We recently attended a Knee convention in London organised by some of the country’s top private orthopaedic knee surgeons. Amongst one of the things covered, was the latest research indicating patient satisfaction levels post-surgery.
The surgeons highlighted the biggest issue in the ‘Total Knee Replacement world’ so to speak, and that is up to 20% of patients will be dissatisfied with the outcome of their joint replacement. This level of patient satisfaction is alarming, and considering how the number of TKR’s is expected to sky rocket in the UK by 2030, there is a lot of work ahead.
In these surveys completed by patients, the main complaints were pain levels, movement restrictions, time of recovery period, and alterations to walking patterns. At the convention the consultants proposed some fascinating new ideas about how the world of orthopaedic knee surgery is growing and evolving, which will have a blog all to itself in the coming weeks. But for now, one of the things we can do to improve patient satisfaction levels is to make sure patients are receiving the timely and specialised rehabilitation that a joint replacement deserves.

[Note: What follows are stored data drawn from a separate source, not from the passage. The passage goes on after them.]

Lemma merge_terminates to_file fro_file v o b c : terminates (merge to_file fro_file v o b c).
Proof.
  revert o b c. induction v as [s|z|l IH|d IH] using pyval_ind; intros o b c; [done..| |].
  - destruct o as [| |to|]; try done. pose proof (MergeLists_eq to l to_file fro_file b c) as Heq.
    unfold MergeLists in Heq. intros Herr. rewrite Herr in Heq. cbn [mbind result_bind] in Heq.
    revert Heq. apply not_eq_sym, terminates_fmap, terminates_for_each. intros x st Hx.
    apply merge_list_item_terminates. rewrite Forall_forall in IH. by apply IH.
  - destruct o as [| | |to]; try done. pose proof (MergeDicts_eq to d to_file fro_file) as Heq.
    unfold MergeDicts in Heq. intros Herr.
    change (merge to_file fro_file (VDict d) (VDict to) b c)
      with (merge to_file fro_file (VDict d) (VDict to) false true) in Herr.
    rewrite Herr in Heq. cbn [mbind result_bind] in Heq. revert Heq.
    apply not_eq_sym, terminates_for_each. intros [k x] st Hx. apply merge_dict_item_terminates.
    rewrite Forall_forall in IH. by apply (IH (k, x)).
Qed.

Lemma MergeDicts_terminates to fro to_file fro_file : terminates (MergeDicts to fro to_file fro_file).
Proof. unfold MergeDicts. pose proof merge_terminates. solve_terminates. Qed.
End termination.

#[export] Hint Resolve MergeDicts_terminates : terminates.

(** * Properties *)

(** Appending a list of strings and integers leaves the target as a prefix and
    adds items in their order.  An item that may occur only once (any but a string
    that begins with a dash) is added exactly when the target lacks it, and once
    however often it comes; every other item is added each time. *)
Theorem MergeLists_append `{Globals} `{RealPath} (to fro : list pyval) to_file fro_file is_paths :
  Forall (λ x, is_scalar x = true) fro → (is_paths = false ∨ to_file = fro_file) →
  ∃ new, MergeLists to fro to_file fro_file is_paths true = Ok (to ++ new)
    ∧ new `sublist_of` fro
    ∧ ∀ x, is_scalar x = true → occurrences x (to ++ new) =
        if is_singleton x
        then (if decide (x ∈ to) then occurrences x to else if decide (x ∈ fro) then 1 else 0)
        else occurrences x to + occurrences x fro.
Proof.
  intros Hsc Hp. destruct (merge_append_result fro (merge_lists_start to)) as (new&Heq&Hsub&Hocc);
    [apply mirrors_start|done|].
  exists new. rewrite MergeLists_scalars by done. by rewrite Heq.
Qed.

(** No generator keys, and the working directory [/w]. *)
Definition sample_globals : Globals := SetGeneratorGlobals [] [] true.
Definition sample_realpath : RealPath := realpath_nolinks (chars "/w").

Lemma MergeLists_append_witness :
  @MergeLists sample_globals sample_realpath [VStr "-I"; VStr "a"; VInt 1] [VStr "b"; VStr "-I"; VStr "a"; VStr "b"]
    "x.gyp" "x.gyp" true true = Ok [VStr "-I"; VStr "a"; VInt 1; VStr "b"; VStr "-I"]
  ∧ ∃ new, @MergeLists sample_globals sample_realpath [VStr "-I"; VStr "a"; VInt 1]
      [VStr "b"; VStr "-I"; VStr "a"; VStr "b"] "x.gyp" "x.gyp" true true
      = Ok ([VStr "-I"; VStr "a"; VInt 1] ++ new) ∧ new `sublist_of` [VStr "b"; VStr "-I"; VStr "a"; VStr "b"].
Proof.
  split; [vm_compute; reflexivity|].
  destruct (@MergeLists_append sample_globals sample_realpath [VStr "-I"; VStr "a"; VInt 1]
    [VStr "b"; VStr "-I"; VStr "a"; VStr "b"] "x.gyp" "x.gyp" true) as (new&Heq&Hsub&_).
  - repeat constructor.
  - right. reflexivity.
  - exists new. split; assumption.
Defined.

(** Prepending puts the new items before the others in their own order, and
    an item that may occur only once moves to its new place; the others are
    left where they were.  The new items must not repeat such an item
    ([MergeLists_prepend_displaces] shows what happens then). *)
Theorem MergeLists_prepend `{Globals} `{RealPath} (to fro : list pyval) to_file fro_file is_paths :
  Forall (λ x, is_scalar x = true) fro → (is_paths = false ∨ to_file = fro_file) →
  NoDup (filter (λ x, is_singleton x = true) fro) →
  MergeLists to fro to_file fro_file is_paths false
    = Ok (fro ++ filter (λ y, ¬ (is_singleton y = true ∧ y ∈ fro)) to).
Proof.
  intros Hsc Hp Hnd. rewrite MergeLists_scalars by done. f_equal. unfold merge_lists_start.
  rewrite (merge_prepend_result fro [] to) by (done || by intros ? ?%elem_of_nil). done.
Qed.

Lemma MergeLists_prepend_witness :
  @MergeLists sample_globals sample_realpath [VStr "a"; VStr "-l"; VStr "b"] [VStr "b"; VStr "-l"; VStr "c"]
    "x.gyp" "x.gyp" false false = Ok [VStr "b"; VStr "-l"; VStr "c"; VStr "a"; VStr "-l"].
Proof.
  rewrite (@MergeLists_prepend sample_globals sample_realpath [VStr "a"; VStr "-l"; VStr "b"]
    [VStr "b"; VStr "-l"; VStr "c"]).
  - vm_compute. reflexivity.
  - repeat constructor.
  - left. reflexivity.
  - by apply (bool_decide_unpack _).
Defined.

(** Prepending an item twice: the index is not moved back when the first copy is
    removed, so the second lands after an item of the target. *)
Example MergeLists_prepend_displaces :
  @MergeLists sample_globals sample_realpath [VStr "a"; VStr "b"] [VStr "x"; VStr "x"] "x.gyp" "x.gyp" false false
    = Ok [VStr "a"; VStr "x"; VStr "b"].
Proof. vm_compute. reflexivity. Qed.

(** C15: a merge of dictionaries without list policies goes key by key, so its
    result is the same for every order in which the dictionary may be iterated:
    each key of [fro] ends with its value merged into the old one, other keys
    keep theirs, and the merge fails only where the value of some key cannot be
    merged into the old one. *)
Theorem MergeDicts_pointwise `{Globals} `{RealPath} (to fro : pydict) to_file fro_file :
  dict_wf fro → plain_dict fro = true →
  match MergeDicts to fro to_file fro_file with
  | Ok to' => ∀ k, match dict_get fro k with
      | None => dict_get to' k = dict_get to k
      | Some v => ∃ x, value_merge to_file fro_file k v (dict_get to k) = Ok x ∧ dict_get to' k = Some x
      end
  | Err e => ∃ k v, (k, v) ∈ fro ∧ value_merge to_file fro_file k v (dict_get to k) = Err e
  end.
Proof. apply MergeDicts_plain. Qed.

Definition sample_to : pydict :=
  [("sources", VList [VStr "a.c"]); ("type", VStr "executable"); ("variables", VDict [("x", VInt 1)])].
Definition sample_fro : pydict :=
  [("variables", VDict [("y", VStr "2")]); ("sources", VList [VStr "b.c"; VStr "$(OUT)/c.c"]); ("type", VStr "none")].

Lemma MergeDicts_pointwise_witness :
  @MergeDicts sample_globals sample_realpath sample_to sample_fro "p/x.gyp" "q/y.gypi" = Ok
    [("sources", VList [VStr "a.c"; VStr "../q/b.c"; VStr "$(OUT)/c.c"]); ("type", VStr "none");
     ("variables", VDict [("x", VInt 1); ("y", VStr "2")])]
  ∧ @value_merge sample_globals sample_realpath "p/x.gyp" "q/y.gypi" "type" (VStr "none")
      (Some (VStr "executable")) = Ok (VStr "none").
Proof.
  assert (Hrun : @MergeDicts sample_globals sample_realpath sample_to sample_fro "p/x.gyp" "q/y.gypi" = Ok
    [("sources", VList [VStr "a.c"; VStr "../q/b.c"; VStr "$(OUT)/c.c"]); ("type", VStr "none");
     ("variables", VDict [("x", VInt 1); ("y", VStr "2")])]) by (vm_compute; reflexivity).
  split; [exact Hrun|].
  pose proof (@MergeDicts_pointwise sample_globals sample_realpath sample_to sample_fro "p/x.gyp" "q/y.gypi") as Hm.
  rewrite Hrun in Hm. destruct (Hm ltac:(by apply (bool_decide_unpack _)) eq_refl "type") as (x&Hx&Heq).
  injection Heq as <-. exact Hx.
Defined.

(** merging into an empty dictionary, within one file, makes a faithful copy
    of every value in normal form, at every depth. *)
Theorem MergeDicts_copy `{Globals} `{RealPath} (f : string) (d : pydict) :
  normal (VDict d) = true → MergeDicts [] d f f = Ok d.
Proof. intros Hn. unfold MergeDicts. rewrite (merge_copy f (VDict d) Hn eq_refl false). done. Qed.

Due to the latest developments in pain science, we now know that pain is not a reliable indicator of tissue damage, and they do not necessarily correlate with one another. So for example someone could have extensive tissue damage, and yet feel very little or no pain, or they could have no tissue damage and describe a severe 10/10 pain.
Pain is multi-factorial.
That means yes of course there are biological aspects to pain, possibly none more so than after a joint replacement, an undoubted stress on the nervous system. But there are also psychological aspects that contribute to pain. These include anxiety levels, patient expectations, previous experience in hospitals or with operations, and many, many more. Pain also includes a social aspect, so for example someone who is going home to live alone and has a small pool of friends and available helpers, may be more prone to experience higher pain levels than someone who is at home surrounded by family, with the regular input of a health professional, and with a good supportive network of people around them.
So it seems that pain levels, patient satisfaction, and overall outcomes have a lot of contributing factors.
Ensuring that you have as much information pre-operation is key. If someone has walked you through the process, informed you of ‘typical’ worries and obstacles, helped educate you on what to expect in terms of pain post operation etc., all of these play a key part in getting you ready for surgery.
Then following the operation, the guidance of an experienced therapist can be crucial. Helping to answer any questions you may have, to keep you motivated, to progress your exercises gradually, and to help push and motivate you at the right times, can all help with overall patient satisfaction.
So in summary, until the latest developments in orthopaedic surgery are more widely accessible and well known, what we can do to improve a patient’s satisfaction level following a TKR is to provide the correct information, to educate, and to have access to an experienced therapist that you can trust.
Once all those have been added to the equation, we are sure patient satisfactions levels will continue to climb.